_Problem requirements:_ Exactly retype the lines of the material from its first line to the line with "(the [Schema] type", including both.

_Material for this exercise:_
========================================
(** * qbs: the reversible schema-and-data migration engine

    A shallow embedding of the schema driver of [iansmith/qbs]
    (the [Schema] type with [Run], [migrate], the rename/shadow protocol,
    the column-name trap, [FindAll], [Save], [structPair] and
    [checkLogicalName]) together with the part of [Migration] the driver
    consumes ([Begin], [Rollback], [Commit], [Close], [CreateTable],
    [DropTable], [RenameTable]).

    Go strings are byte strings ([string]); the two registries of a
    [Schema] are Go maps and are modelled as [gmap string nameStructPair];
    panics are an explicit outcome; the database and the mapper behind it
    are an oracle that answers every call from the world in which the call
    is made, which holds the trace of the calls made so far. *)

From Stdlib Require Import ZArith Ascii String List Lia Bool.
From stdpp Require Import base option list strings gmap fin_maps.

#[local] Set Warnings "-register-all".
Local Open Scope string_scope.
Local Open Scope list_scope.
Local Open Scope Z_scope.

(** ** Go strings *)

Module GoStrings.

Definition byte_between (lo hi c : ascii) : bool :=
  (N.leb (N_of_ascii lo) (N_of_ascii c)) && (N.leb (N_of_ascii c) (N_of_ascii hi)).

Definition add32 (c : ascii) : ascii := ascii_of_N (N_of_ascii c + 32).
Definition sub32 (c : ascii) : ascii := ascii_of_N (N_of_ascii c - 32).

(** [toSnake]: an upper-case ASCII letter becomes its lower-case letter,
    preceded by an underscore unless it is the first byte. *)
Fixpoint toSnake_at (i_pos : bool) (s : string) : string :=
  match s with
  | EmptyString => EmptyString
  | String c rest =>
      if byte_between "A" "Z" c then
        if i_pos then String "_" (String (add32 c) (toSnake_at true rest))
        else String (add32 c) (toSnake_at true rest)
      else String c (toSnake_at true rest)
  end.

Definition toSnake (s : string) : string := toSnake_at false s.

(** [snakeToUpperCamel]: the flag [first] starts true and is set again by
    every underscore, which is dropped. *)
Fixpoint snakeToUpperCamel_at (first : bool) (s : string) : string :=
  match s with
  | EmptyString => EmptyString
  | String c rest =>
      if byte_between "a" "z" c && first then
        String (sub32 c) (snakeToUpperCamel_at false rest)
      else if Ascii.eqb c "_" then snakeToUpperCamel_at true rest
      else String c (snakeToUpperCamel_at first rest)
  end.

Definition snakeToUpperCamel (s : string) : string := snakeToUpperCamel_at true s.

(** [strings.ToLower] on ASCII bytes. *)
Fixpoint ToLower (s : string) : string :=
  match s with
  | EmptyString => EmptyString
  | String c rest =>
      String (if byte_between "A" "Z" c then add32 c else c) (ToLower rest)
  end.

(** [strings.HasSuffix(s, suffix)]:
    [len(s) >= len(suffix) && s[len(s)-len(suffix):] == suffix]. *)
Definition HasSuffix (s suffix : string) : bool :=
  (String.length suffix <=? String.length s)%nat &&
  String.eqb (substring (String.length s - String.length suffix)
                        (String.length suffix) s) suffix.

(** [strings.Index(s, sep)] for a non-empty [sep]. *)
Definition Index (s sep : string) : option nat := String.index 0 sep s.

(** [strings.SplitN(s, sep, 2)] for a non-empty [sep]: cut at the first
    occurrence of [sep], or return [s] alone. *)
Definition SplitN2 (s sep : string) : list string :=
  match Index s sep with
  | None => [s]
  | Some m =>
      [substring 0 m s;
       substring (m + String.length sep)
                 (String.length s - (m + String.length sep)) s]
  end.

Definition digit_of (c : ascii) : option Z :=
  if byte_between "0" "9" c
  then Some (Z.of_N (N_of_ascii c) - 48)
  else None.

(** [strconv.ParseUint(s, 10, 64)] without the range check, which
    [ParseInt] repeats with its own cutoff: [None] is a syntax error. *)
Fixpoint parse_digits (acc : Z) (s : string) : option Z :=
  match s with
  | EmptyString => Some acc
  | String c rest =>
      match digit_of c with
      | Some d => parse_digits (acc * 10 + d) rest
      | None => None
      end
  end.

Definition ParseUint10 (s : string) : option Z :=
  match s with
  | EmptyString => None
  | _ => parse_digits 0 s
  end.

(** [strconv.ParseInt(s, 10, 64)]: [None] stands for a non-nil [err]. *)
Definition ParseInt10_64 (s : string) : option Z :=
  match s with
  | EmptyString => None
  | String c rest =>
      let '(neg, body) :=
        if Ascii.eqb c "+" then (false, rest)
        else if Ascii.eqb c "-" then (true, rest)
        else (false, s) in
      match ParseUint10 body with
      | None => None
      | Some un =>
          let cutoff := 2 ^ 63 in
          if negb neg && (cutoff <=? un) then None
          else if neg && (cutoff <? un) then None
          else Some (if neg then - un else un)
      end
  end.

End GoStrings.

Import GoStrings.

(** ** Values seen through [reflect] *)

Inductive gotype : Type :=
| TStruct (name : string) (fields : list string)
| TPtr (elem : gotype)
| TSlice (elem : gotype)
| TOther (name : string).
========================================
_Response area:_
(** * qbs: the reversible schema-and-data migration engine

    A shallow embedding of the schema driver of [iansmith/qbs]
    (the [Schema] type with [Run], [migrate], the rename/shadow protocol,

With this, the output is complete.